Walter Reed Vigil Report No. 3
The Vigil continued to be maintained with dignity, good humor, and tonight with music and song. Many new faces and some old and familiar ones were on the line tonight. One white bus passed into WR-this is the bus with the driver who waves and honks to us. His smile tells it all. He's glad to see us. We met two mothers of soldiers inside WR. One said she has been by her son's side for the last 7 months and that our presence has made her feel good. The second mother of an injured soldier inside WR encouraged us to keep the vigil going. We asked her to let those inside know we are not attacking them, that we are out front for them.
A passerby, who turned out to be on the Board of Pacifica Radio Station WPFW, parked her car and joined us. She was so incensed by the government's mismanagement of the disaster in New Orleans that she wanted to stand with us. "Give me a sign, any sign," she said. She stayed for the whole vigil and we had a chance to note that it was the same government that treated hurricane victims so poorly that was treating its soldiers poorly, as well as carrying on this terrible war. We all noted the irony that this government has announced that it will bring troops home now to shoot their fellow citizens.
Except across the street. The "psy war" tactics now include shouting to the vigilers that that they are being "used" by Code Pink (that commie, pro-terrorist, baby killer, blah, blah, blah organization). They psy war is aimed at sowing doubts but it is not working. We still receive support from people driving up and down Georgia Avenue (including the one police car that always gives us a friendly honk).
A member of the Plymouth UCC will bring up the Vigil at the Sunday Social Activism Committee meeting.
The two mothers of injured soldiers. John Bruhns, an Iraqi war vet who came back to stand with us. The WWII vets. And Perry who came back from London, England with his guitar and helped drown out the brown shirts with music-best of all-When the Saints Come Marchin' In with some new words made up on the spot.

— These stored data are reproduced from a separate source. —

(* ===== verification/HostTarget.v ===== *)
(** * Targets of hosted dials: [src/tunnel/resolve/]

    Which protocol, address and port a dial to a hosted service reaches: the fixed
    ones of its [host.v1] config, or those the dialer asks for as far as the allow
    lists go; and the translation of a forwarded address. *)

From S2P Require Import Prelude Utf8 Message EdgeWire Address IpAddr Services.

(** ** Configs and app data (edge/model.rs, edge/dial.rs) *)

Record AddressTranslation : Type := mkTranslation { t_from : string; t_to : string; prefix_length : Z }.

Record HostV1ListenOptions : Type := mkListenOptions {
  connect_timeout_seconds : option Z;
  connect_timeout : option string
}.

Record HostV1Config : Type := mkHostConfig {
  protocol : string;
  forward_protocol : bool;
  allowed_protocols : list string;
  address : string;
  forward_address : bool;
  forward_address_translations : list AddressTranslation;
  allowed_addresses : list string;
  port : Z;
  forward_port : bool;
  allowed_port_ranges : list PortRange;
  allowed_source_addresses : list string;
  listen_options : option HostV1ListenOptions
}.

Definition APPDATA_KEY_PROTOCOL : string := "dst_protocol".
Definition APPDATA_KEY_HOSTNAME : string := "dst_hostname".
Definition APPDATA_KEY_IP : string := "dst_ip".
Definition APPDATA_KEY_PORT : string := "dst_port".
Definition APPDATA_KEY_SOURCE_ADDR : string := "source_addr".

(** [to_vec] is [serde_json]'s. *)
Definition build_app_data (to_vec : gmap string string → list Z) (protocol dst_ip dst_port : string)
    (dst_hostname source_addr : option string) : list Z :=
  let present k v m := match v with Some s => if bool_decide (s = EmptyString) then m else <[k := s]> m | None => m end in
  to_vec (present APPDATA_KEY_SOURCE_ADDR source_addr
    (<[APPDATA_KEY_PORT := dst_port]> (<[APPDATA_KEY_IP := dst_ip]>
      (present APPDATA_KEY_HOSTNAME dst_hostname (<[APPDATA_KEY_PROTOCOL := protocol]> (∅ : gmap string string)))))).

(** What [serde_json] makes of the app data: an object, whose fields are strings
    or something else, or another value. *)
Inductive AppValue : Type :=
| AppObject (fields : gmap string (option string))
| AppOther.

(** Unicode's lowercase table, from the UTF-8 bytes of one [char] to those of
    [char::to_lowercase]; on ASCII it is ASCII's. *)
Class CaseTable := {
  char_lower : list Z → list Z;
  char_lower_ascii b : 0 <= b < 128 → char_lower [b] = [if (65 <=? b) && (b <=? 90) then b + 32 else b]
}.

(** The table of ASCII, for computing. *)
#[export, refine] Instance ascii_case : CaseTable := {|
  char_lower bs := match bs with [b] => [if (65 <=? b) && (b <=? 90) then b + 32 else b] | _ => bs end
|}.
Proof. done. Defined.

Definition occurs_char (c : ascii) (s : string) : bool := occurs c s.

(** ** Allow lists (allowed.rs) *)

Section host.
Context `{IpNetLib} `{CaseTable}.

Inductive AllowedAddress : Type :=
| Cidr (net : IpNet)
| HostnameAddr (s : string)
| DomainAddr (s : string).

Inductive MatchValue : Type := MatchIp (i : IpAddr) | MatchStr (s : string).

(** One [char] at a time. *)
Fixpoint lower_bytes (fuel : nat) (bs : list Z) : list Z :=
  match fuel, bs with
  | S fuel, _ :: _ => let n := (utf8_next bs).2 in char_lower (take n bs) ++ lower_bytes fuel (drop n bs)
  | _, _ => []
  end.

Definition fold_lower (s : string) : string :=
  string_of_bytes (lower_bytes (String.length s) (bytes_of_string s)).

(** [&s[k..]]. *)
Definition drop_string (k : nat) (s : string) : string := String.substring k (String.length s - k) s.

Definition domain_allows (domain host : string) : bool :=
  if bool_decide (domain = "*"%string) then true
  else
    let host := fold_lower host in
    bool_decide (is_Some (strip_suffix (drop_string 1 domain) host)) || bool_decide (host = drop_string 2 domain).
(* ===== verification/Flows.v ===== *)
(** * Intercepted flows: [src/tunnel/intercept/flows.rs], [.../udp/flow.rs, vconn.rs]

    The registry of live flows per service, by which the flows of a service that
    goes away are killed, and the table of virtual UDP connections.  A kill token is
    known by a number; which tokens still have a task is part of the caller's
    state. *)

From S2P Require Import Prelude Message Address DnsMatcher IpAddr Services InterceptResolver HostTarget.

(** An address and a port. *)
Definition SocketAddr : Type := IpAddr * Z.

(** ** The registry (flows.rs) *)

(** [kill] is the token that the flow's task owns; the registry's handle on it is
    weak, so that it is live while the task is. *)
Record RegisteredFlow : Type := mkFlow {
  rf_proto : Protocol;
  rf_src : SocketAddr;
  rf_dst : SocketAddr;
  kill : Z
}.

Record FlowRegistry : Type := mkRegistry {
  flows : gmap string (list RegisteredFlow);
  registered_total : Z
}.

Definition registry_new : FlowRegistry := mkRegistry ∅ 0.

Definition is_live (live : gset Z) (f : RegisteredFlow) : bool := bool_decide (kill f ∈ live).

(** [token] is the new token. *)
Definition register_flow (live : gset Z) (token : Z) (service : string) (proto : Protocol) (src dst : SocketAddr)
    (reg : FlowRegistry) : FlowRegistry :=
  let bucket := List.filter (is_live live) (default [] (flows reg !! service)) ++ [mkFlow proto src dst token] in
  mkRegistry (<[service := bucket]> (flows reg)) (wrap_u64 (registered_total reg + 1)).

(** The tokens it cancels, one per flow killed. *)
Definition kill_service (live : gset Z) (service : string) (reg : FlowRegistry) : list Z * FlowRegistry :=
  match flows reg !! service with
  | None => ([], reg)
  | Some bucket => (map kill (List.filter (is_live live) bucket), mkRegistry (delete service (flows reg)) (registered_total reg))
  end.

(** ** Virtual connections (udp/mod.rs, udp/flow.rs) *)

Definition VCONN_QUEUE_DEPTH : nat := 16.

(** Milliseconds. *)
Definition VCONN_IDLE_TIMEOUT : Z := 5 * 60 * 1000.

(** A flow is its client and its destination. *)
Definition FlowKey : Type := SocketAddr * SocketAddr.

(** The handle of a virtual connection: its queue, whose receiver the task may have
    dropped, the time of its last activity and the flag the task sets. *)
Record Vconn : Type := mkVconn {
  queue : list (list Z);
  receiving : bool;
  last_use : Z;
  closed : bool
}.

Inductive RouteAction : Type := Deliver | CreateNew.

Definition route_decision (key : FlowKey) (conns : gmap FlowKey Vconn) : RouteAction * gmap FlowKey Vconn :=
  match conns !! key with
  | Some v => if negb (closed v) then (Deliver, conns) else (CreateNew, delete key conns)
  | None => (CreateNew, conns)
  end.

(** [try_send]: a full queue or a dropped receiver loses the datagram. *)
Definition try_send (datagram : list Z) (v : Vconn) : Vconn :=
  if receiving v && bool_decide (length (queue v) < VCONN_QUEUE_DEPTH)%nat
  then mkVconn (queue v ++ [datagram]) (receiving v) (last_use v) (closed v) else v.

Definition deliver (datagram : list Z) (v : Vconn) : Vconn := try_send datagram v.

(** [duration_since] is zero when the clock is behind. *)
Definition keeps (idle_timeout now : Z) (v : Vconn) : bool :=
  if closed v then false else Z.max 0 (now - last_use v) <=? idle_timeout.

Definition drop_expired (idle_timeout now : Z) (conns : gmap FlowKey Vconn) : gmap FlowKey Vconn :=
  filter (λ kv, keeps idle_timeout now kv.2 = true) conns.

(** ** Dials (udp/vconn.rs, tcp.rs) *)

(** What a flow's task is given; the protocol, client and destination tell flows
    apart. *)
Record Dial : Type := mkDial { d_service : string; d_timeout : Z; d_dst_hostname : option string }.

Section dial.
Context `{JsonLib} `{IpNetLib}.

(** What the resolver says of a new flow. *)
Definition dial_for (dst : SocketAddr) (proto : Protocol) (src : SocketAddr) (r : InterceptResolver) : option Dial :=
  m ← lookup dst.1 dst.2 proto src.1 r;
  Some (mkDial (m_service m) (m_dial_timeout m)
    (match dst.1 with V4 v4 => reverse_lookup v4 (dns r) | V6 _ => None end)).
End dial.

(** [create_vconn] and its [route_datagram]: the table, and the flow to start with
    its token, registered under [token]. *)
Definition create_vconn (live : gset Z) (token now : Z) (dial : Dial) (key : FlowKey) (first : list Z)
    (conns : gmap FlowKey Vconn) (reg : FlowRegistry) : gmap FlowKey Vconn * FlowRegistry :=
  (<[key := try_send first (mkVconn [] true now false)]> conns,
   register_flow live token (d_service dial) Udp key.1 key.2 reg).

Our vigil continues to grow in numbers and diversity. It is becoming clearer to people that standing out here is making an important statement. The fact that a vigil of only two hours once a week can draw the vehemence of the government's supporters in their orchestrated effort to shut us down, demonstrates how much further spread are the ripples of our presence. The fact that the soldiers inside WR may be restricted in having contact with us demonstrates how afraid the military machine is of our presence.
Our morale is very good. Our numbers reflect our continuing and growing determination to keep up the vigil as long as this war continues-and perhaps longer because we want every soldier to receive the proper care and benefits, and know that they are not alone and not forgotten-ever. The vets of the Iraq war will not tell stories of the bad treatment they received from the antiwar movement-just the opposite. The veterans will remember who really stood by them.